WORK ORDER >> Only one span of the listing below should come back. It runs from the line with "gen_f64 r := (f64_div" through the line with "split; cbn [gen_f64", and each of its lines must be reproduced exactly.

MATERIAL FOR THIS TASK >>
(* ===== verification/Utf8.v ===== *)
(** * Utf8: the byte-level view of Rust strings

    A Rust [String] is its UTF-8 bytes. [String::from_utf8_lossy] follows [Utf8Chunks::next] of
    the standard library: every maximal ill-formed prefix becomes one U+FFFD. [str::trim] removes
    the characters with the Unicode [White_Space] property. *)
From S2P Require Import Prelude.

(** A string of the program: its UTF-8 bytes. *)
Abbreviation rstring := (list Byte.byte).

Definition is_cont (b : byte) : bool := Z.land (b2z b) 192 =? 128.

Definition between (lo hi : Z) (b : byte) : bool := (lo <=? b2z b) && (b2z b <=? hi).

Definition utf8_char_width (b : byte) : Z :=
  if b2z b <? 128 then 1
  else if between 0xC2 0xDF b then 2
  else if between 0xE0 0xEF b then 3
  else if between 0xF0 0xF4 b then 4
  else 0.

Definition second_of_three (b c : byte) : bool :=
  (b2z b =? 0xE0) && between 0xA0 0xBF c
  || between 0xE1 0xEC b && between 0x80 0xBF c
  || (b2z b =? 0xED) && between 0x80 0x9F c
  || between 0xEE 0xEF b && between 0x80 0xBF c.

Definition second_of_four (b c : byte) : bool :=
  (b2z b =? 0xF0) && between 0x90 0xBF c
  || between 0xF1 0xF3 b && between 0x80 0xBF c
  || (b2z b =? 0xF4) && between 0x80 0x8F c.

(** Past the end reads as 0, which continues nothing. *)
Definition safe_get (l : bytes) (i : nat) : byte := default Byte.x00 (l !! i).

(** The bytes consumed from a first byte [b] followed by [l], and whether they are a character. *)
Definition utf8_step (b : byte) (l : bytes) : nat * bool :=
  let w := utf8_char_width b in
  if w =? 1 then (1%nat, true)
  else if w =? 2 then
    if is_cont (safe_get l 0) then (2%nat, true) else (1%nat, false)
  else if w =? 3 then
    if second_of_three b (safe_get l 0) then
      if is_cont (safe_get l 1) then (3%nat, true) else (2%nat, false)
    else (1%nat, false)
  else if w =? 4 then
    if second_of_four b (safe_get l 0) then
      if is_cont (safe_get l 1) then
        if is_cont (safe_get l 2) then (4%nat, true) else (3%nat, false)
      else (2%nat, false)
    else (1%nat, false)
  else (1%nat, false).

Definition replacement : bytes := [Byte.xef; Byte.xbf; Byte.xbd].

(** The characters and ill-formed runs of a byte string; each step consumes a byte or more, so
    the length is enough fuel. *)
Fixpoint utf8_chunks (fuel : nat) (l : bytes) : list (bytes * bool) :=
  match fuel, l with
  | S n, b :: l' =>
      let '(k, ok) := utf8_step b l' in
      (take k l, ok) :: utf8_chunks n (drop k l)
  | _, _ => []
  end.

Definition chunks (l : bytes) : list (bytes * bool) := utf8_chunks (length l) l.

(** [String::from_utf8_lossy]. *)
Definition utf8_lossy (l : bytes) : rstring :=
  concat (map (λ c : bytes * bool, if c.2 then c.1 else replacement) (chunks l)).

(** [str::from_utf8] accepts. *)
Definition utf8_valid (l : bytes) : bool := forallb snd (chunks l).

(** The code point of one well-formed character. *)
Definition char_code (c : bytes) : Z :=
  match map b2z c with
  | [a] => a
  | [a; b] => Z.land a 31 * 64 + Z.land b 63
  | [a; b; c] => Z.land a 15 * 4096 + Z.land b 63 * 64 + Z.land c 63
  | [a; b; c; d] => Z.land a 7 * 262144 + Z.land b 63 * 4096 + Z.land c 63 * 64 + Z.land d 63
  | _ => 0
  end.

(** [char::is_whitespace]: the Unicode [White_Space] property. *)
Definition is_whitespace (c : Z) : bool :=
  (9 <=? c) && (c <=? 13) || (c =? 0x20) || (c =? 0x85) || (c =? 0xA0) || (c =? 0x1680)
  || (0x2000 <=? c) && (c <=? 0x200A) || (c =? 0x2028) || (c =? 0x2029) || (c =? 0x202F)
  || (c =? 0x205F) || (c =? 0x3000).

Fixpoint drop_while {A} (p : A → bool) (l : list A) : list A :=
  match l with
  | [] => []
  | x :: l' => if p x then drop_while p l' else l
  end.

Definition str_chars (s : rstring) : list bytes := map fst (chunks s).

(** [str::trim]. *)
Definition trim (s : rstring) : rstring :=
  let ws c := is_whitespace (char_code c) in
  concat (rev (drop_while ws (rev (drop_while ws (str_chars s))))).

(** [str::trim_start_matches] for an ASCII character. *)
Definition trim_start_matches (c : byte) (s : rstring) : rstring :=
  drop_while (λ b, bool_decide (b = c)) s.

Definition is_ascii (s : bytes) : bool := forallb (λ b, b2z b <? 128) s.

Definition ascii_lower (b : byte) : byte :=
  if between 65 90 b then z2b (b2z b + 32) else b.

(** ** Lemmas *)

Lemma utf8_step_range b l k ok :
  utf8_step b l = (k, ok) → (1 ≤ k ≤ S (length l))%nat.
Proof.
  assert (Hc : ∀ i, is_cont (safe_get l i) = true → (i < length l)%nat).
  { intros i Hi. destruct (decide (i < length l)%nat); [done|]. exfalso.
    unfold safe_get in Hi. rewrite lookup_ge_None_2 in Hi by lia. done. }
  assert (Hz : ∀ P : byte → bool, P Byte.x00 = false → P (safe_get l 0) = true →
             (0 < length l)%nat).
  { intros P H0 Hi. destruct l; [|cbn; lia]. unfold safe_get in Hi. cbn in Hi. congruence. }
  assert (H3 : second_of_three b (safe_get l 0) = true → (0 < length l)%nat).
  { apply (Hz (second_of_three b)). unfold second_of_three, between.
    change (b2z Byte.x00) with 0. cbn. by rewrite !andb_false_r. }
  assert (H4 : second_of_four b (safe_get l 0) = true → (0 < length l)%nat).
  { apply (Hz (second_of_four b)). unfold second_of_four, between.
    change (b2z Byte.x00) with 0. cbn. by rewrite !andb_false_r. }
  unfold utf8_step. pose proof (Hc 0%nat). pose proof (Hc 1%nat). pose proof (Hc 2%nat).
  clear Hc Hz. intros E. repeat case_match; simplify_eq; intuition lia.
Qed.

Lemma utf8_chunks_concat n l :
  (length l ≤ n)%nat → concat (map fst (utf8_chunks n l)) = l.
Proof.
  revert l. induction n as [|n IH]; intros [|b l] Hl; cbn in *; try done; try lia.
  destruct (utf8_step b l) as [k ok] eqn:E. pose proof (utf8_step_range _ _ _ _ E).
  cbn. rewrite IH, take_drop; [done|]. rewrite length_drop. cbn. lia.
Qed.

(** A well-formed string is read back unchanged. *)
Lemma utf8_lossy_valid l : utf8_valid l = true → utf8_lossy l = l.
Proof.
  unfold utf8_valid, utf8_lossy. intros Hv.
  rewrite <- (utf8_chunks_concat (length l) l) at 2 by done. f_equal.
  fold (chunks l). revert Hv. generalize (chunks l) as cs.
  induction cs as [|[c ok] cs IH]; cbn; [done|]. intros [-> ?]%andb_true_iff.
  by rewrite IH.
Qed.

Lemma utf8_step_ascii b l : (b2z b <? 128) = true → utf8_step b l = (1%nat, true).
Proof. intros E. unfold utf8_step, utf8_char_width. by rewrite E. Qed.

Lemma is_ascii_valid l : is_ascii l = true → utf8_valid l = true.
Proof.
  unfold utf8_valid, chunks. induction l as [|b l IH]; cbn; [done|].
  intros [Hb Hl]%andb_true_iff. rewrite utf8_step_ascii by done. cbn.
  rewrite drop_0. auto.
Qed.

(** ** Numbers: [from_str_radix] *)

(** [char::to_digit(radix)] of an ASCII byte. *)
Definition to_digit (radix : Z) (b : byte) : option Z :=
  let z := b2z b in
  let d := if (48 <=? z) && (z <=? 57) then z - 48
           else if (97 <=? z) && (z <=? 122) then z - 87
           else if (65 <=? z) && (z <=? 90) then z - 55
           else radix in
  if d <? radix then Some d else None.

(** The digits of an unsigned number, the first one most significant: a byte that is no digit and a
    value that does not fit in [w] bits are errors. *)
Fixpoint parse_digits (radix w acc : Z) (l : rstring) : option Z :=
  match l with
  | [] => Some acc
  | b :: l =>
      match to_digit radix b with
      | Some d => let acc := acc * radix + d in if acc <? 2 ^ w then parse_digits radix w acc l else None
      | None => None
      end
  end.

(** [from_str_radix] of a [w]-bit unsigned type, and with radix 10 [str::parse]: nothing is no
    number, and a leading [+] is skipped unless it is all there is. *)
Definition from_str_radix (radix w : Z) (l : rstring) : option Z :=
  match l with
  | [] => None
  | b :: l' =>
      if (b2z b =? 43) && negb (bool_decide (l' = [])) then parse_digits radix w 0 l'
      else parse_digits radix w 0 l
  end.

(** The value of digits that follow [acc]. *)
Definition digits_value (radix acc : Z) (l : rstring) : Z :=
  foldl (λ a b, a * radix + default 0 (to_digit radix b)) acc l.

Definition is_digit (radix : Z) (b : byte) : Prop := is_Some (to_digit radix b).

Lemma to_digit_range radix b d : to_digit radix b = Some d → 0 <= d < radix.
Proof.
  unfold to_digit. cbv zeta. pose proof (b2z_range b).
  destruct ((48 <=? _) && _) eqn:E1; [|destruct ((97 <=? _) && _) eqn:E2; [|destruct ((65 <=? _) && _) eqn:E3]];
    (destruct (_ <? radix) eqn:E; [|done]); intros [= <-]; lia.
Qed.

Lemma digits_value_ge radix acc l :
  1 <= radix → 0 <= acc → Forall (is_digit radix) l → acc <= digits_value radix acc l.
Proof.
  intros Hr Ha Hl. revert acc Ha. induction Hl as [|b l [d Hd] Hl IH]; intros acc Ha; [done|].
  apply to_digit_range in Hd as Hd'. unfold digits_value in *. cbn [foldl]. rewrite Hd. cbn [default from_option id].
  specialize (IH (acc * radix + d)). nia.
Qed.

(** The checks on the way lose nothing: a number is read exactly when it fits. *)
Lemma parse_digits_iff radix w acc l z :
  1 <= radix → 0 <= acc < 2 ^ w →
  parse_digits radix w acc l = Some z ↔
  Forall (is_digit radix) l ∧ z = digits_value radix acc l ∧ z < 2 ^ w.
Proof.
  intros Hr. revert acc. induction l as [|b l IH]; intros acc Ha; cbn [parse_digits].
  - split; [|by intros (_ & -> & _)]. intros [= <-]. split_and!; [done|done|apply Ha].
  - unfold digits_value. cbn [foldl]. rewrite Forall_cons. unfold is_digit at 1.
    destruct (to_digit radix b) as [d|] eqn:Ed.
    + apply to_digit_range in Ed as Hd. cbv zeta. cbn [default from_option id].
      fold (digits_value radix (acc * radix + d) l). destruct (_ <? _) eqn:E.
      * rewrite IH by nia. naive_solver.
      * split; [done|]. intros ([_ Hl] & -> & Hz).
        pose proof (digits_value_ge radix (acc * radix + d) l Hr ltac:(nia) Hl). lia.
    + split; [done|]. by intros ([[? [=]] _] & _).
Qed.

Lemma from_str_radix_digits radix w l :
  1 <= radix → 0 <= w → l ≠ [] → Forall (is_digit radix) l → digits_value radix 0 l < 2 ^ w →
  from_str_radix radix w l = Some (digits_value radix 0 l).
Proof.
  intros Hr Hw Hl Hd Hv. unfold from_str_radix. destruct l as [|b l]; [done|].
  assert ((b2z b =? 43) = false) as ->.
  { apply Z.eqb_neq. intros E. apply Forall_cons in Hd as [[d Hd] _]. unfold to_digit in Hd.
    rewrite E in Hd. cbn in Hd. by rewrite Z.ltb_irrefl in Hd. }
  apply parse_digits_iff; [done|lia|done].
Qed.

Lemma from_str_radix_width radix w l z :
  1 <= radix → 0 <= w → from_str_radix radix w l = Some z → in_width w z.
Proof.
  intros Hr Hw E. assert (∃ l', parse_digits radix w 0 l' = Some z) as [l' E'].
  { unfold from_str_radix in E. destruct l as [|b l]; [done|]. case_match; by eexists. }
  apply parse_digits_iff in E' as (Hd & -> & Hz); [|done|lia]. split; [by apply digits_value_ge|done].
Qed.
(* ===== verification/Transport.v ===== *)
(** * Transport: the link surface ([transport.rs])

    The platform's transport is observed through the calls the core makes on it, in order; the
    platform's reports are the events fed to [on_transport_event]. *)
From S2P Require Export Prelude.

(** An opaque [u64] connection handle. *)
Abbreviation LinkId := Z.

(** One call on the [Transport] trait. *)
Inductive transport_call :=
  | Send (link : LinkId) (frame : bytes)
  | Close (link : LinkId).

#[export] Instance transport_call_eq_dec : EqDecision transport_call.
Proof. solve_decision. Defined.

Inductive TransportEvent :=
  | LinkUp (link : LinkId) (mtu : Z) (peer_hint : option bytes)
  | LinkDown (link : LinkId)
  | FrameReceived (link : LinkId) (frame : bytes)
  | MtuChanged (link : LinkId) (mtu : Z).

(** The link a call is about. *)
Definition call_link (c : transport_call) : LinkId :=
  match c with Send l _ | Close l => l end.
(* ===== verification/Toy.v ===== *)
(** * Toy: small executable instances of the external interfaces

    The witnesses evaluate the core on concrete inputs, for which the libraries of [External.v]
    need an implementation. These are not the libraries' algorithms and nothing is claimed about
    their strength: each is the simplest function that satisfies the laws its class states, which
    shows that the laws are consistent. *)
From stdpp Require Import strings.
From S2P Require Import Prelude F64 Utf8 External.

(** ** Hashing: FNV-1a, with the small factor first and masks for remainders so that it is cheap *)

Fixpoint low_bytes (n : nat) (z : Z) : bytes :=
  match n with
  | O => []
  | S k => z2b (Z.land z 255) :: low_bytes k (Z.shiftr z 8)
  end.

Lemma length_low_bytes n z : length (low_bytes n z) = n.
Proof. revert z. induction n; cbn; congruence. Qed.

Definition toy_word (h b : Z) : Z := Z.land (0x100000001B3 * Z.lxor h b) 0xFFFFFFFFFFFFFFFF.

(** A last round that spreads the low bits. *)
Definition toy_final (h : Z) : Z :=
  Z.land (0x9E3779B97F4A7C15 * Z.lxor h (Z.shiftr h 29)) 0xFFFFFFFFFFFFFFFF.

Definition toy_sha256 (m : bytes) : bytes :=
  let h := foldl (λ h b, toy_word h (b2z b)) 0xCBF29CE484222325 m in
  let g := toy_final h in
  let a := Z.shiftr g 32 in
  low_bytes 4 a ++ low_bytes 4 (toy_word a 1) ++ low_bytes 8 g ++ low_bytes 8 h
    ++ low_bytes 8 (toy_word g 2).

#[export] Instance toy_Sha256 : Sha256 := toy_sha256.

#[export] Instance toy_Sha256Laws : Sha256Laws.
Proof. intros m. unfold sha256, toy_Sha256, toy_sha256. cbv zeta. by rewrite !length_app, !length_low_bytes. Qed.

(** ** Signatures: a hash keyed by the public key *)

Definition pad32 (l : bytes) : bytes := take 32 (l ++ zeroes 32).

Lemma length_pad32 l : length (pad32 l) = 32%nat.
Proof. unfold pad32. rewrite length_take, length_app. unfold zeroes. rewrite length_replicate. lia. Qed.

Lemma pad32_id l : length l = 32%nat → pad32 l = l.
Proof. intros E. unfold pad32. rewrite <- E. apply take_app_length. Qed.

Definition toy_sign (vk m : bytes) : bytes := toy_sha256 (vk ++ m) ++ toy_sha256 m.

#[export] Instance toy_Ed25519 : Ed25519 := {|
  SigningKey := bytes;
  VerifyingKey := bytes;
  sk_from_bytes l := pad32 l;
  verifying_key sk := pad32 sk;
  vk_as_bytes vk := vk;
  vk_from_bytes l := if decide (length l = 32%nat) then Some l else None;
  ed_sign sk m := toy_sign (pad32 sk) m;
  ed_verify vk m s := bool_decide (s = toy_sign vk m);
|}.

#[export] Instance toy_Ed25519Laws : Ed25519Laws.
Proof.
  split; cbn -[toy_sign]; intros.
  - unfold toy_sign. rewrite length_app. by rewrite !(sha256_length : ∀ m, length (toy_sha256 m) = _).
  - apply length_pad32.
  - by rewrite decide_True by apply length_pad32.
  - by apply bool_decide_eq_true_2.
Qed.

(** ** Key agreement: the secret is its own public half *)

#[export] Instance toy_X25519 : X25519 := {|
  XSecret := bytes;
  xs_from_bytes l := pad32 l;
  xs_to_bytes s := s;
  xs_public s := pad32 s;
|}.

#[export] Instance toy_X25519Laws : X25519Laws.
Proof. split. apply length_pad32. Qed.

(** ** Compression: a run of one byte becomes two bytes, anything else is stored *)

Definition toy_compress (l : bytes) : bytes :=
  match l with
  | b :: _ => if decide (l = replicate (length l) b) then [Byte.x00; b] else Byte.x01 :: l
  | [] => [Byte.x01]
  end.

Definition toy_decompress (l : bytes) (n : Z) : bytes + string :=
  match l with
  | [Byte.x00; b] => inl (replicate (Z.to_nat n) b)
  | Byte.x01 :: l' => if zlen l' <=? n then inl l' else inr "overflow"%string
  | _ => inr "corrupt"%string
  end.

#[export] Instance toy_Lz4 : Lz4 :=
  {| lz4_compress := toy_compress; lz4_decompress := toy_decompress |}.

#[export] Instance toy_Lz4Laws : Lz4Laws.
Proof.
  intros [|b l]; [done|]. cbn [lz4_compress lz4_decompress toy_Lz4]. unfold toy_compress.
  case_decide as E.
  - cbn [toy_decompress]. unfold zlen. rewrite Nat2Z.id. by rewrite <- E.
  - cbn [toy_decompress]. by rewrite Z.leb_refl.
Qed.

(** ** Randomness: a linear congruential generator *)

Definition toy_next (r : Z) : Z := (r * 6364136223846793005 + 1442695040888963407) mod 2 ^ 64.

Fixpoint toy_fill (n : nat) (r : Z) : bytes * Z :=
  match n with
  | O => ([], r)
  | S k => let '(l, r') := toy_fill k (toy_next r) in (z2b (r / 2 ^ 32) :: l, r')
  end.

#[export] Instance toy_Rand : Rand := {|
  StdRng := Z;
  seed_from_u64 s := s;
  gen_f64 r := (f64_div (f64_of_int (r / 2 ^ 32 mod 16)) (f64_of_int 16), toy_next r);
  gen_range r lo hi := (lo + r / 2 ^ 32 mod (hi - lo + 1), toy_next r);
  fill_bytes r n := toy_fill n r;
|}.

#[export] Instance toy_RandLaws : RandLaws.
Proof.
  split; cbn [gen_f64 gen_range toy_Rand fst].
  - intros r. set (x := _ mod 16).
    assert (Hx : in_width 8 x).
    { pose proof (Z.mod_pos_bound (r / 2 ^ 32) 16). unfold in_width. lia. }
    pose proof (Z.mod_pos_bound (r / 2 ^ 32) 16 eq_refl) as Hb. fold x in Hb. clearbody x.
    pose proof (forall_u8 (λ x, (16 <=? x) ||
      (f64_le (f64_of_int 0) (f64_div (f64_of_int x) (f64_of_int 16))
       && f64_lt (f64_div (f64_of_int x) (f64_of_int 16)) (f64_of_int 1)))
      ltac:(by vm_compute) x Hx) as Hf.
    cbv beta in Hf. rewrite (proj2 (Z.leb_gt 16 x)) in Hf by lia.
    by apply andb_true_iff in Hf.
  - intros r lo hi Hl. pose proof (Z.mod_pos_bound (r / 2 ^ 32) (hi - lo + 1)). lia.
Qed.

(** ** Iteration and case mapping *)

#[export] Instance toy_HashIter : HashIter := λ K V _ _ m, map_to_list m.

#[export] Instance toy_HashIterLaws : HashIterLaws.
Proof. by intros K V ? ? m. Qed.

#[export] Instance toy_UnicodeCase : UnicodeCase := map ascii_lower.

#[export] Instance toy_UnicodeCaseLaws : UnicodeCaseLaws.
Proof. by intros s _. Qed.

(** ** Noise sessions: the three messages of XX by size, static keys in the clear

    [step] counts the messages seen so far. A transport ciphertext is the plaintext and its nonce
    as a 16-byte tag. *)

Record toy_hs := mk_toy_hs {
  ths_initiator : bool;
  ths_step : nat;
  ths_local : bytes;
  ths_remote : option bytes;
}.

Record toy_ts := mk_toy_ts {
  tts_remote : option bytes;
  tts_send : Z;
  tts_recv : Z;
}.

Definition toy_hs_write (h : toy_hs) : (bytes + string) * toy_hs :=
  let next := mk_toy_hs (ths_initiator h) (S (ths_step h)) (ths_local h) (ths_remote h) in
  match ths_initiator h, ths_step h with
  | true, 0%nat => (inl (zeroes 32), next)
  | false, 1%nat => (inl (pad32 (ths_local h) ++ zeroes 64), next)
  | true, 2%nat => (inl (pad32 (ths_local h) ++ zeroes 32), next)
  | _, _ => (inr "not our turn"%string, h)
  end.

Definition toy_hs_read (h : toy_hs) (m : bytes) : (bytes + string) * toy_hs :=
  let next r := mk_toy_hs (ths_initiator h) (S (ths_step h)) (ths_local h) r in
  match ths_initiator h, ths_step h, length m with
  | false, 0%nat, 32%nat => (inl [], next None)
  | true, 1%nat, 96%nat => (inl [], next (Some (take 32 m)))
  | false, 2%nat, 64%nat => (inl [], next (Some (take 32 m)))
  | _, _, _ => (inr "bad message"%string, h)
  end.

Definition nonce_of (n : Z) : Z := n mod 2 ^ 64.

Definition toy_ts_write (t : toy_ts) (pt : bytes) (n : Z) : (bytes + string) * toy_ts :=
  let k := nonce_of (tts_send t) in
  if (k =? 2 ^ 64 - 1) || (n <? zlen pt + 16) then (inr "write"%string, t)
  else (inl (pt ++ be_bytes 16 k), mk_toy_ts (tts_remote t) (k + 1) (tts_recv t)).

Definition toy_ts_read (t : toy_ts) (ct : bytes) (n : Z) : (bytes + string) * toy_ts :=
  let k := nonce_of (tts_recv t) in
  let pt := take (length ct - 16) ct in
  if bool_decide (ct = pt ++ be_bytes 16 k) && (zlen pt <=? n) && negb (k =? 2 ^ 64 - 1)
  then (inl pt, mk_toy_ts (tts_remote t) (tts_send t) (k + 1))
  else (inr "decrypt"%string, t).

#[export] Instance toy_Snow : Snow := {|
  NoiseParams := unit;
  HandshakeState := toy_hs;
  TransportState := toy_ts;
  parse_params _ := Some tt;
  build_initiator _ k := inl (mk_toy_hs true 0 k None);
  build_responder _ k := inl (mk_toy_hs false 0 k None);
  hs_write_message h _ _ := toy_hs_write h;
  hs_read_message h m _ := toy_hs_read h m;
  hs_get_remote_static h := ths_remote h;
  hs_is_handshake_finished h := (ths_step h =? 3)%nat;
  hs_into_transport_mode h :=
    if (ths_step h =? 3)%nat then inl (mk_toy_ts (ths_remote h) 0 0) else inr "not finished"%string;
  ts_get_remote_static t := tts_remote t;
  ts_sending_nonce t := nonce_of (tts_send t);
  ts_receiving_nonce t := nonce_of (tts_recv t);
  ts_set_receiving_nonce t n := mk_toy_ts (tts_remote t) (tts_send t) n;
  ts_write_message := toy_ts_write;
  ts_read_message := toy_ts_read;
|}.

Lemma nonce_of_range n : in_width 64 (nonce_of n).
Proof. by apply Z.mod_pos_bound. Qed.

Lemma nonce_of_next n : nonce_of n ≠ 2 ^ 64 - 1 → nonce_of (nonce_of n + 1) = nonce_of n + 1.
Proof.
  intros Hn. pose proof (nonce_of_range n) as Hr. unfold in_width in Hr. unfold nonce_of at 1.
  apply Z.mod_small. lia.
Qed.

#[export] Instance toy_SnowLaws : SnowLaws.
Proof.
  split; cbn.
  - intros ts n Hn. by apply Z.mod_small.
  - intros ts. apply nonce_of_range.
  - intros ts ct n pt ts'. unfold toy_ts_read. destruct (_ && _) eqn:E; [|done].
    intros [= <- <-]. cbn. apply nonce_of_next. lia.
  - done.
  - intros ts ct n r ts'. unfold toy_ts_read. case_match; by intros [= _ <-].
  - intros ts pt n r ts'. unfold toy_ts_write. case_match; by intros [= _ <-].
  - intros p k hs n r hs' [= <-]. cbn. by intros [= _ <-].
Qed.

#[export] Program Instance toy_SnowPaired : SnowPaired := {| ts_paired _ _ := True |}.
Next Obligation.
  cbn. intros s r pt n ct s' m _. unfold toy_ts_write.
  set (k := nonce_of (tts_send s)). remember (be_bytes 16 k) as tag eqn:Etag.
  assert (length tag = 16%nat) as Hl by (subst tag; apply length_be_bytes).
  destruct (_ || _) eqn:E; [done|]. intros [= <- <-] Hm.
  unfold toy_ts_read. cbn [tts_recv tts_remote tts_send].
  assert (nonce_of k = k) as -> by (apply Z.mod_small, nonce_of_range).
  rewrite <- Etag. assert (take (length (pt ++ tag) - 16) (pt ++ tag) = pt) as ->.
  { rewrite length_app, Hl. replace (_ - _)%nat with (length pt) by lia. apply take_app_length. }
  rewrite bool_decide_eq_true_2, (proj2 (Z.leb_le _ _)) by done.
  destruct (k =? 2 ^ 64 - 1) eqn:Ek; [lia|]. by eexists.
Qed.
Next Obligation. done. Qed.
Next Obligation. done. Qed.
Next Obligation.
  cbn. intros s pt n ct s'. unfold toy_ts_write. destruct (_ || _) eqn:E; [done|].
  intros [= <- <-]. cbn. apply nonce_of_next. lia.
Qed.
Next Obligation.
  cbn. intros s pt n ct s'. unfold toy_ts_write. destruct (_ || _) eqn:E; [done|].
  intros Hw. apply (f_equal fst) in Hw. cbn [fst] in Hw.
  assert (ct = pt ++ be_bytes 16 (nonce_of (tts_send s))) as -> by congruence.
  rewrite zlen_app, zlen_be_bytes. lia.
Qed.
Next Obligation. intros s. apply nonce_of_range. Qed.
Next Obligation.
  cbn. intros s r pt n x r' _. unfold toy_ts_write. destruct (_ || _); by intros [= _ <-].
Qed.
Next Obligation.
  cbn. intros s r ct n x s' _. unfold toy_ts_read. destruct (_ && _); by intros [= _ <-].
Qed.
Next Obligation. done. Qed.

Lemma toy_read_two k r m :
  length m = 96%nat → toy_hs_read (mk_toy_hs true 1 k r) m = (inl [], mk_toy_hs true 2 k (Some (take 32 m))).
Proof. intros E. unfold toy_hs_read. cbn [ths_initiator ths_step]. by rewrite E. Qed.

Lemma toy_read_three k r m :
  length m = 64%nat → toy_hs_read (mk_toy_hs false 2 k r) m = (inl [], mk_toy_hs false 3 k (Some (take 32 m))).
Proof. intros E. unfold toy_hs_read. cbn [ths_initiator ths_step]. by rewrite E. Qed.

Lemma pad32_static k l : take 32 (pad32 k ++ l) = pad32 k.
Proof. rewrite take_app_le by (by rewrite length_pad32). by rewrite take_ge by (by rewrite length_pad32). Qed.

#[export] Instance toy_SnowXX : SnowXX.
Proof.
  split.
  - by eexists.
  - intros p x y n _ _.
    pose proof (toy_read_two x None (pad32 y ++ zeroes 64)) as R2.
    pose proof (toy_read_three y None (pad32 x ++ zeroes 32)) as R3. rewrite pad32_static in R2, R3.
    exists (mk_toy_hs true 0 x None), (mk_toy_hs false 0 y None), (zeroes 32), (mk_toy_hs true 1 x None),
      [], (mk_toy_hs false 1 y None), (pad32 y ++ zeroes 64), (mk_toy_hs false 2 y None), [],
      (mk_toy_hs true 2 x (Some (pad32 y))), (pad32 x ++ zeroes 32), (mk_toy_hs true 3 x (Some (pad32 y))),
      [], (mk_toy_hs false 3 y (Some (pad32 x))), (mk_toy_ts (Some (pad32 y)) 0 0),
      (mk_toy_ts (Some (pad32 x)) 0 0).
    assert (length (pad32 y ++ zeroes 64) = 96%nat) as L2 by by rewrite length_app, length_pad32.
    assert (length (pad32 x ++ zeroes 32) = 64%nat) as L3 by by rewrite length_app, length_pad32.
    unfold zlen. rewrite L2, L3. do 5 (split; [reflexivity|]). split; [exact (R2 L2)|].
    split; [reflexivity|]. split; [exact (R3 L3)|]. by repeat (split; [reflexivity|]).
  - intros s pt n Hn _ Hk. cbn in Hk. cbn [ts_write_message toy_Snow]. unfold toy_ts_write.
    destruct (_ || _) eqn:E; [lia|]. by do 2 eexists.
Qed.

SOLUTION TO THE PROBLEM >>
  gen_f64 r := (f64_div (f64_of_int (r / 2 ^ 32 mod 16)) (f64_of_int 16), toy_next r);
  gen_range r lo hi := (lo + r / 2 ^ 32 mod (hi - lo + 1), toy_next r);
  fill_bytes r n := toy_fill n r;
|}.

#[export] Instance toy_RandLaws : RandLaws.
Proof.
  split; cbn [gen_f64 gen_range toy_Rand fst].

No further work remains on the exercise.